--- Exercise materials ---
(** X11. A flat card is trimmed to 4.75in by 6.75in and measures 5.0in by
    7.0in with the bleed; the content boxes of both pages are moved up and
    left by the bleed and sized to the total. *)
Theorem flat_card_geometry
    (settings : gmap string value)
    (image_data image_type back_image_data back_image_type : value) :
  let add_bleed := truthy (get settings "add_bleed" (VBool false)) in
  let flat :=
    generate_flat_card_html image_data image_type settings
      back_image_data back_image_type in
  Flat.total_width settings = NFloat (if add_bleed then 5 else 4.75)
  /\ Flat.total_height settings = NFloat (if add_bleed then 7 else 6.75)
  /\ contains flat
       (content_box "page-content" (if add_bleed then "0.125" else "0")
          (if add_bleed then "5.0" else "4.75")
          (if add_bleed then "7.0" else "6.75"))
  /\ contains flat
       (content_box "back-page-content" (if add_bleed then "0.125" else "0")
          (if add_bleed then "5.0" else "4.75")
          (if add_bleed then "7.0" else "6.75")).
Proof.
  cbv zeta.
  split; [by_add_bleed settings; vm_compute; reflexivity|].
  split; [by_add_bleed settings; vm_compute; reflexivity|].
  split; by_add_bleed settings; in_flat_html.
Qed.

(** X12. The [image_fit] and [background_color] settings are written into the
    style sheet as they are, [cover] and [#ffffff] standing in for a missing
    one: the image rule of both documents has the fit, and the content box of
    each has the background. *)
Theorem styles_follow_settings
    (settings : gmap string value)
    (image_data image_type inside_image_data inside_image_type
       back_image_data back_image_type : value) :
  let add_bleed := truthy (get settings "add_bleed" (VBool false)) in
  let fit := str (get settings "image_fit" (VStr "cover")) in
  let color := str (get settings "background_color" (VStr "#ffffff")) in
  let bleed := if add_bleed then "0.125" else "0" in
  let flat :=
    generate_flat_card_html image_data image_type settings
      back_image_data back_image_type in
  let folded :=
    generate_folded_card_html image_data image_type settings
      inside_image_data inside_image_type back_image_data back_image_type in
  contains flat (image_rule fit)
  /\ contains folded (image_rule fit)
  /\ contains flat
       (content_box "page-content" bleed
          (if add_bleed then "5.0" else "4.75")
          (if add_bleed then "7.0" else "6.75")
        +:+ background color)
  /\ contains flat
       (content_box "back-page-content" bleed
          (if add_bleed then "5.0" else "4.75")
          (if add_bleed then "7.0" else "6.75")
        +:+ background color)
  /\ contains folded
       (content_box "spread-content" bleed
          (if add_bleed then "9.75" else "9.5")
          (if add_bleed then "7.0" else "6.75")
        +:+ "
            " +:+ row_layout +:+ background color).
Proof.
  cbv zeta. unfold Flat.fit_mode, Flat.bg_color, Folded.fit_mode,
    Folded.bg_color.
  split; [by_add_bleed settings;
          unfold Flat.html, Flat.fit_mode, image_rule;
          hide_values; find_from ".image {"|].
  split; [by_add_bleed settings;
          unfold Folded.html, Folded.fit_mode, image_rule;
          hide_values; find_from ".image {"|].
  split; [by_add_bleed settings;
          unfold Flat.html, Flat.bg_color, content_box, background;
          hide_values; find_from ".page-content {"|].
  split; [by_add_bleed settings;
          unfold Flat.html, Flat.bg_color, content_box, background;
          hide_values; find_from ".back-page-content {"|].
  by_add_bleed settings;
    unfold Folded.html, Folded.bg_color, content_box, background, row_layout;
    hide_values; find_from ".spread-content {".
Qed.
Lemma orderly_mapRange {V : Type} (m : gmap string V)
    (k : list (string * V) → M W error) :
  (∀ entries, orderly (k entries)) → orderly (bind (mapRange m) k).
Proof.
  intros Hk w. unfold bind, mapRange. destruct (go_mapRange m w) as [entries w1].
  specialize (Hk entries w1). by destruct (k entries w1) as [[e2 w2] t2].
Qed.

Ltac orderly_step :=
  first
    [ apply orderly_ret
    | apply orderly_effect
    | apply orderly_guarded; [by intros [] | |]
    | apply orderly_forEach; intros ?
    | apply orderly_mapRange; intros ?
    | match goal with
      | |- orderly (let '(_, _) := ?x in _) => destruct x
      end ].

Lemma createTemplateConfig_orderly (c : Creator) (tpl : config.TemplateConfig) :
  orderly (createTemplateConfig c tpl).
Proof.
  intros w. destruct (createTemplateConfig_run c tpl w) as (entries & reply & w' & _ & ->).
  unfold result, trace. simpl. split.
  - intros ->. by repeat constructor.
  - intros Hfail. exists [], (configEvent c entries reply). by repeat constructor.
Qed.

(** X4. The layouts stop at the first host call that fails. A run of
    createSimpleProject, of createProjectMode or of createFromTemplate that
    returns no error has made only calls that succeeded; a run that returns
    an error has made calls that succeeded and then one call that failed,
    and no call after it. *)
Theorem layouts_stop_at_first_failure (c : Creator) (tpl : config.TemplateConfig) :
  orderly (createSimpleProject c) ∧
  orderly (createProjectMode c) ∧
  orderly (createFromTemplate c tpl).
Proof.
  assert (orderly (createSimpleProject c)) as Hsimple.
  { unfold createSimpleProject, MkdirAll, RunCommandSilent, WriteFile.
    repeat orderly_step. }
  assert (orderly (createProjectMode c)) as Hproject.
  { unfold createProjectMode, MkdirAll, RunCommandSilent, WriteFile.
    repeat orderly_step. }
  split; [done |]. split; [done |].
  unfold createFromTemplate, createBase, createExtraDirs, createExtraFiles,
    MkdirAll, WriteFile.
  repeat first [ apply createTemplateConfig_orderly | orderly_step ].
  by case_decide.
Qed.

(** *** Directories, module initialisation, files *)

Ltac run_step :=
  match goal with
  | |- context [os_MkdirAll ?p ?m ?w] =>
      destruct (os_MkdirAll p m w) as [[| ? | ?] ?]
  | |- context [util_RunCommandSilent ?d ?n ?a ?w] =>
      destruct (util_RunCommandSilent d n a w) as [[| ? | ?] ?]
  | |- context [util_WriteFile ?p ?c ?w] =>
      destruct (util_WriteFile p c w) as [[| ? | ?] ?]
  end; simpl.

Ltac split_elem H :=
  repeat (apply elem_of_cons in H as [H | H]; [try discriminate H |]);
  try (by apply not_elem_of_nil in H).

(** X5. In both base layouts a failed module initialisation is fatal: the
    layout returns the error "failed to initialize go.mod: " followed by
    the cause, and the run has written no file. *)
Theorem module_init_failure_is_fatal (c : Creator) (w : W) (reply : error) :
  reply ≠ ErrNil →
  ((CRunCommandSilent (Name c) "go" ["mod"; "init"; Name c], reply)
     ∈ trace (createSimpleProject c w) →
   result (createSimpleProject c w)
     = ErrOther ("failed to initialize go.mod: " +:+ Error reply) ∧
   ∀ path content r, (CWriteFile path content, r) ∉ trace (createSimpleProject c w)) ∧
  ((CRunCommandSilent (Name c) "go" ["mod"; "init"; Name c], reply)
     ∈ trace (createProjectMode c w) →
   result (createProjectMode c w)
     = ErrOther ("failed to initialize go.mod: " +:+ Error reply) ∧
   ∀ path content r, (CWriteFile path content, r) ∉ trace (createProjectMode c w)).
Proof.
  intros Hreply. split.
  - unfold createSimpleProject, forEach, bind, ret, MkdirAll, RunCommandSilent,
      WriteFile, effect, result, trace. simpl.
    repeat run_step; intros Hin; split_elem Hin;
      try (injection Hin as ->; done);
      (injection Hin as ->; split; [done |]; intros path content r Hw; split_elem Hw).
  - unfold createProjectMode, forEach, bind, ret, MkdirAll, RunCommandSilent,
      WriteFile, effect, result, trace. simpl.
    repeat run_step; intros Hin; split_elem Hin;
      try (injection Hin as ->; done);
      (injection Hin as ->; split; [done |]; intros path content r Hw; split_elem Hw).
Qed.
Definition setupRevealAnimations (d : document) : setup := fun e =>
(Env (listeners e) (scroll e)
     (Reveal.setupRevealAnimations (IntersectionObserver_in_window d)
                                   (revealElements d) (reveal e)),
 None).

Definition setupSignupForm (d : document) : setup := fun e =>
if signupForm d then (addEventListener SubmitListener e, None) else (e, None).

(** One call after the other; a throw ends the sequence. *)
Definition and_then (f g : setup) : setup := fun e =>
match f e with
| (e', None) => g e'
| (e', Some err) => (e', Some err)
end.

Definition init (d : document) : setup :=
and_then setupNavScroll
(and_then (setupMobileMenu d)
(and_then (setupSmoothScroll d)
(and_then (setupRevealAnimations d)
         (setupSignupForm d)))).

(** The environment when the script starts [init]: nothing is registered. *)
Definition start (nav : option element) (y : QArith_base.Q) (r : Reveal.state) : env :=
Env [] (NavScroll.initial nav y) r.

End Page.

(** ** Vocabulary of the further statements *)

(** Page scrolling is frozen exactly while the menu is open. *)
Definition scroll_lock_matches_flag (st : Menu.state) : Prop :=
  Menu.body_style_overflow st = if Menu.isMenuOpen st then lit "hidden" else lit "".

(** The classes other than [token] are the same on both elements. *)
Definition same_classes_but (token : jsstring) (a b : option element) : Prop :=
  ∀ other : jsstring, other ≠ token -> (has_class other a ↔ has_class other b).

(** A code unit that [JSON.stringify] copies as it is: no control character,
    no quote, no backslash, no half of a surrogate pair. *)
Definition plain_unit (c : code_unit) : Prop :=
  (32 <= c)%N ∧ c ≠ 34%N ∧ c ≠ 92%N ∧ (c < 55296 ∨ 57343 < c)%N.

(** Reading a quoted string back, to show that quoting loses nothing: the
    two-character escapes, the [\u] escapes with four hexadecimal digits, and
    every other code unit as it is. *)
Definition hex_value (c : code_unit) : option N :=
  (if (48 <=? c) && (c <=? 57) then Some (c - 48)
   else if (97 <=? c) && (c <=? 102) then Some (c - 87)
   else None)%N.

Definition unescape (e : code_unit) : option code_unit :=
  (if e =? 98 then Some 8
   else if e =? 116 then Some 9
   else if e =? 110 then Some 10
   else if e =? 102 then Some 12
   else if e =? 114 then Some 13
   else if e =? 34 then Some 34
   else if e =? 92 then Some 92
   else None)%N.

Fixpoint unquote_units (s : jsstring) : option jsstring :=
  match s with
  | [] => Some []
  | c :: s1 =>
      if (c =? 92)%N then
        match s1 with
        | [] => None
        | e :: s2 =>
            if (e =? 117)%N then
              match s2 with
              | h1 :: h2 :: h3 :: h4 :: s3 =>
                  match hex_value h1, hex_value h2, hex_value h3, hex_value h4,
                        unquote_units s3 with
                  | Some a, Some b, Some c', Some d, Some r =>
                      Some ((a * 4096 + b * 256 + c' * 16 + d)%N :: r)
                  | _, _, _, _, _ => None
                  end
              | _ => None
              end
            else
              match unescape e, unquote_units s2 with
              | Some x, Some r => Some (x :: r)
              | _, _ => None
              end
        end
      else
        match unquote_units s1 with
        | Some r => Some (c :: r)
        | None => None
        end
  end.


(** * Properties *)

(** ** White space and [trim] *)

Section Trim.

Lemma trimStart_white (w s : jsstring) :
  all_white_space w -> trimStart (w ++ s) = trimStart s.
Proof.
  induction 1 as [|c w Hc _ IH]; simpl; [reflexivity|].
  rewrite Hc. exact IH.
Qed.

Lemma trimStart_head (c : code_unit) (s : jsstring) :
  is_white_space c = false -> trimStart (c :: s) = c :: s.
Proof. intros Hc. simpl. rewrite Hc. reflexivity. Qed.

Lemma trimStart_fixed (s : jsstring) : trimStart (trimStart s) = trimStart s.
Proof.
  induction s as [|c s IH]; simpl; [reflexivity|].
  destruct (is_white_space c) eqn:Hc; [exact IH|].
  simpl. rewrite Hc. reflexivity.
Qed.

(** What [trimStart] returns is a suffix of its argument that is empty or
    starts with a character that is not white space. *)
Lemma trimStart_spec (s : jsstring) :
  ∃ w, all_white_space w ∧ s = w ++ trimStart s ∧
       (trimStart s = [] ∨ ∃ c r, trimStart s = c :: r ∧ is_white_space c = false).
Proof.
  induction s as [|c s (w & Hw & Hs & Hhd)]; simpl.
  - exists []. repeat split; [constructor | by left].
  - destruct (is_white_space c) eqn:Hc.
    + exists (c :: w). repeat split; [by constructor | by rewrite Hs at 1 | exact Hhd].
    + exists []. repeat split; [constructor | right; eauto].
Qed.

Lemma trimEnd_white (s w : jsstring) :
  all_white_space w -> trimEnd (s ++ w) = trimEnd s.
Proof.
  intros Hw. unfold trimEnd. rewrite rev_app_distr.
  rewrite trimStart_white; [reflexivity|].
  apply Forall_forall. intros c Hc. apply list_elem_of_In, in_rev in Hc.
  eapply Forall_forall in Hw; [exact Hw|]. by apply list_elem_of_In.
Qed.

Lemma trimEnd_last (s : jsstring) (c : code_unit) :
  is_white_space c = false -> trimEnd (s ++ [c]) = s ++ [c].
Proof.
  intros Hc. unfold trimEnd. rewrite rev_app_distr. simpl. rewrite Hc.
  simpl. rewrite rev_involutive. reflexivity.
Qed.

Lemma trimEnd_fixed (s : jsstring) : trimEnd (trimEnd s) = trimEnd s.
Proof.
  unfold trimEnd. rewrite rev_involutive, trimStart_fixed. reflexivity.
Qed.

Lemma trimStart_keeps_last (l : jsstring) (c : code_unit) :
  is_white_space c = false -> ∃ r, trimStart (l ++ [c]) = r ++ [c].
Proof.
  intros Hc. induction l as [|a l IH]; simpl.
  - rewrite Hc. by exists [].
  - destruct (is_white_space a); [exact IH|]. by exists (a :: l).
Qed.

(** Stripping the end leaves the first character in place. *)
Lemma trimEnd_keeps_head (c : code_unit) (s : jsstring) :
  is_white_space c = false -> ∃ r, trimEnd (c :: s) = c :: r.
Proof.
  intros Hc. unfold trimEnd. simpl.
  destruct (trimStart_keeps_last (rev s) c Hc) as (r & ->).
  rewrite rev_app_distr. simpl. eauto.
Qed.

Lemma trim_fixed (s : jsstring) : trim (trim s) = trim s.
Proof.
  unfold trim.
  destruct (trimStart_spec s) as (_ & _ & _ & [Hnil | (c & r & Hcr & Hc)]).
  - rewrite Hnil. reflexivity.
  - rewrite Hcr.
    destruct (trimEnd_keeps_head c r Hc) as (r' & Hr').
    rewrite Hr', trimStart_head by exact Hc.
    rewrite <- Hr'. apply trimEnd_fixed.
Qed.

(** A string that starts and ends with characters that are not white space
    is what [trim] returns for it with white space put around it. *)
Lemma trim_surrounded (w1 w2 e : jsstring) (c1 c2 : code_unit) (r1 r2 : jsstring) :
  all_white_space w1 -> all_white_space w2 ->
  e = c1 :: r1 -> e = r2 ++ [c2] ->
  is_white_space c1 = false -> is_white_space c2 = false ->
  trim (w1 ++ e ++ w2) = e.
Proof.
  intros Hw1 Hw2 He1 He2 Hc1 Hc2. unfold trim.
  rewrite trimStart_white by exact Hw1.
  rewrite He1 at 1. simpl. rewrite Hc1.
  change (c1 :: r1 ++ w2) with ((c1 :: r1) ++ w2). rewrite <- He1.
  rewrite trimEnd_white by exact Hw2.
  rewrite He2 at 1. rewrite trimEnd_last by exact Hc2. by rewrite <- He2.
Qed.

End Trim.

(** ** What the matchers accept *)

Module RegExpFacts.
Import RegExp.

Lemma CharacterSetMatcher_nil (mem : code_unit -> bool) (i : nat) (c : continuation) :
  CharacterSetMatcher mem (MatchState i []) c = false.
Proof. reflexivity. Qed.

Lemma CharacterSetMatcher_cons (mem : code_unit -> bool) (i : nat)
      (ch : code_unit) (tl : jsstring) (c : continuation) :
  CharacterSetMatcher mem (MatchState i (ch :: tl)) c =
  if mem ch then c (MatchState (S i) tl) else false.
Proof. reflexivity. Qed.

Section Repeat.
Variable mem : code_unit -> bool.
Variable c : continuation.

--- Try it ---
The expected answer is a copy of every line in the entries that holds the word "written".

--- Response to the task ---
(** X12. The [image_fit] and [background_color] settings are written into the
    the cause, and the run has written no file. *)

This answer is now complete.